Ci fu un tempo in cui la nostra vita era sregolata e le nostre azioni schizofreniche.
Ci fu un tempo in cui era normale vedere una banca appianare i propri debiti finanziando l’azienda che avrebbe sottoscritto il suo aumento di capitale.
Era usuale portare sul tavolo della colazione una confezione di brioches dolcemente dorate che emergevano trionfanti e minuscole dopo aver scartato molteplici involucri. Ci si consolava pensando che solo un possente Tir aveva potuto distribuire ai punti vendita tutte quelle confezioni cariche di vuoto, lo stesso Tir che, se l’avessimo avuto a disposizione, ci avrebbe poi fatto molto comodo per portare tutto alla raccolta differenziata.
Era un tempo in cui non ci si stupiva nel vedere prototipi di moto e automobili che usassero come carburante l’acqua o l’energia solare e si rimaneva fieri nel godere delle nostre code all’ingresso dei distributori, perché l’idea di assieparci tutti sulle rive di un ruscello per riempire la tanica di “benzina davvero verde” per il nostro mezzo, sarebbe stata troppo prevedibile e, allo stesso tempo, incontrollabile.
Costruivamo i nostri nuovi edifici sui parchi in fianco alle cattedrali di vetro e cemento che avevamo abbandonato, perché solo usando la gomma sul colore verde dei prati intorno a noi potevamo sentirci in sintonia con il grigiore delle nostre vite.
Erano anni in cui contribuire a far crescere il PIL era quasi più piacevole dello scambiarsi una carezza alla brezza marina sotto la luce incerta di una falce di luna rosata. Forse anche per quello nei cibi di tutti i giorni ci veniva infilato quel non so ché che ti faceva perdere un po’ dell’attrazione fisica verso l’altro sesso a favore di un cospicuo aumento dei gigabyte da condividere.
E noi ci lasciavamo vivere senza dire nulla, quieti conduttori del filone esistenziale basato sul bisogno del denaro di alimentare sé stesso. E tutto il nostro vivere si stava riducendo a quella semplice regola.
Poi si diffuse il Libro e tutto cambiò repentinamente. Le nuove generazioni dimenticarono presto. Le logiche di quegli anni passati divennero subito incomprensibili. Ricordo ancora bene, quando ancora la famiglia si ritrovava unita per il pranzo di Natale, e cercavo di raccontare ai nipoti venticinquenni come vivevano i loro coetanei di quel tempo lontano. Partivano interessati, iniziavano a farti domande, si chiedevano come poteva essere stato possibile che le conoscenze dei loro coetanei, la loro voglia di fare non sortisse altro effetto se non lavori sottopagati, o addirittura non pagati del tutto. Ascoltavano racconti di giovani che raccoglievano gloria nel partecipare a progetti che, se avessero avuto successo, avrebbero dato loro solo altra gloria. Ascoltavano … ma poi si facevano guardinghi e increduli, con un’espressione sul volto come se stessero pensando: “Che cazzo stai dicendo, nonno?”.

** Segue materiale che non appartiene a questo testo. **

(* ===== verification/Session.v ===== *)
(** * The acoustic session
    ([apps/modem-ui/src/acoustic-session.ts], lines 234-332, 353-682 and 715-851)

    Every method of [AcousticSession] that changes its state, in the monad of
    [Prelude]: an exception keeps the assignments made before it. *)

From stdpp Require Import base list numbers option strings.
From Stdlib Require Import ZArith Lia SpecFloat.
From S2P Require Import Prelude Utf8 Doubles Fas1 Settings Handshake Calibration SessionState.

Section WithOptions.
Context (options : AcousticSessionOptions).

Abbreviation role := (o_role options).
Abbreviation peer := (complement (o_role options)).
Abbreviation send := (SessionState.send options).
Abbreviation send_ := (SessionState.send_ options).

(** ** Settings in force *)

Definition own_settings (settings : AcousticSettings) : DirectionalSettings :=
  match role with RoleA => aToB settings | RoleB => bToA settings end.
Definition peer_settings (settings : AcousticSettings) : DirectionalSettings :=
  match role with RoleA => bToA settings | RoleB => aToB settings end.

Definition outboundSettings (s : Session) : result DirectionalSettings :=
  match s_settings s with
  | Some settings => Ok (own_settings settings)
  | None => Throw (session_error "settings are not committed")
  end.

Definition inboundPayloadBytes (s : Session) : result Z :=
  match s_settings s with
  | Some settings => Ok (payloadBytes (peer_settings settings))
  | None => Throw (session_error "settings are not committed")
  end.

Definition session_guardMs (s : Session) : Z :=
  match s_settings s with Some settings => Settings.guardMs (own_settings settings) | None => 750 end.

Definition session_ackTimeoutMs (s : Session) : Z :=
  match s_settings s with Some settings => Settings.ackTimeoutMs (own_settings settings) | None => 4000 end.

Definition toSettings (candidate : AcousticCandidate) : DirectionalSettings := cand_settings candidate.

Definition applyOutboundCandidate : M Session unit :=
  let! s := mget in
  match (match role with RoleA => per_AtoB (s_selected s) | RoleB => per_BtoA (s_selected s) end) with
  | Some candidate => modem_applyCandidate options candidate
  | None => mskip
  end.

Definition fail (reason : string) : M Session unit :=
  let! s := mget in
  clearTimeout (s_timer s) ;; s_timer <== None ;;
  clearHandshakeRetry ;; clearProbeRetry ;; clearCommitRetry ;; clearHeartbeatTimers ;;
  s_state <== Error ;; s_reason <== Some reason.

(** ** Scheduling *)

Definition schedule (action : Action) (delayMs : Z) : M Session unit :=
  clearDeliveryTimer ;;
  let! s := mget in
  let! handle := setTimeout (DeliveryCallback (s_epoch s) (s_sessionId s) action) delayMs in
  s_deliveryTimer <== Some handle.

Definition degrade (reason : string) : M Session unit :=
  let! s := mget in
  return_if is_state s Error || is_state s Degraded;
  clearDeliveryTimer ;; s_awaitingAck <== false ;; s_state <== Degraded ;;
  s_reason <== Some reason ;; schedule BeginRecovery (session_guardMs s).

Definition markHeartbeatMissed : M Session unit :=
  let! s := mget in
  return_if negb (is_state s Ready) && negb (is_state s Recovering);
  clearDeliveryTimer ;; clearHeartbeatTimers ;; s_awaitingAck <== false ;;
  s_state <== Degraded ;; s_reason <== Some "acoustic_heartbeat_missed"%string ;;
  schedule BeginRecovery (session_guardMs s).

(** ** Expiry *)

Definition fresh_packets (now : Z) (queue : list PendingPacket) : list PendingPacket :=
  List.filter (fun item => now <=? pp_expiresAt item) queue.

(** One pass of the loop over the priorities: [q] and [put] select the queue. *)
Definition expire_queue (q : Queues -> list PendingPacket)
    (put : list PendingPacket -> Queues -> Queues) : M Session unit :=
  let! s := mget in
  let retained := fresh_packets (s_clock s) (q (s_queues s)) in
  mmodify (set s_dropped (fun n => n + (zlen (q (s_queues s)) - zlen retained))) ;;
  mmodify (set s_queues (put retained)).

Definition expireWork : M Session unit :=
  let! s := mget in
  let now := s_clock s in
  expire_queue q_control (fun l q => mkQueues l (q_heartbeat q) (q_ordinary q)) ;;
  expire_queue q_heartbeat (fun l q => mkQueues (q_control q) l (q_ordinary q)) ;;
  expire_queue q_ordinary (fun l q => mkQueues (q_control q) (q_heartbeat q) l) ;;
  (if match s_active s with Some p => pp_expiresAt p <? now | None => false end
   then s_active <== None ;; s_awaitingAck <== false ;; increment s_dropped ;;
        degrade "acoustic_packet_expired"
   else mskip) ;;
  (if match s_inbound s with Some a => ia_expiresAt a <? now | None => false end
   then s_inbound <== None ;; increment s_dropped
   else mskip) ;;
  mmodify (set s_delivered (List.filter (fun entry => negb (entry.2 <? now)))).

Com’è difficile immaginare il vivere in un mondo ormai scomparso completamente, quando le regole su cui si basava vengono soppiantate da nuovi principi.
Ora io sono solo un povero vecchio, uno dei pochi ancora abbastanza lucidi da ricordare quei tempi che non ci sono più. Perché a noi viveur dell’undicesima decade oggi ti tengono in funzione sempre ad ogni costo, perché tu sia un vessillo del progresso medico. Ma invero, a giudicare dai numeri, essere autosufficienti e autocoscienti a questa età è un privilegio che non credo abbia nulla a che fare con la scienza medica, mentre vivere senza vivere incrementa i numeri della Sanità ma non le nostre fortune.
E così sono uno dei pochissimi fortunati che può dirlo con certezza, ora che non è più una onta parlarne: a quel tempo sapevamo tutti benissimo che la vita che conducevamo in quegli anni che furono, non sarebbe potuta continuare a lungo con quelle sue regole anacronistiche … e, nonostante questo, continuammo imperterriti con una specie di sorriso disegnato sul nostro volto. Continuammo imperterriti.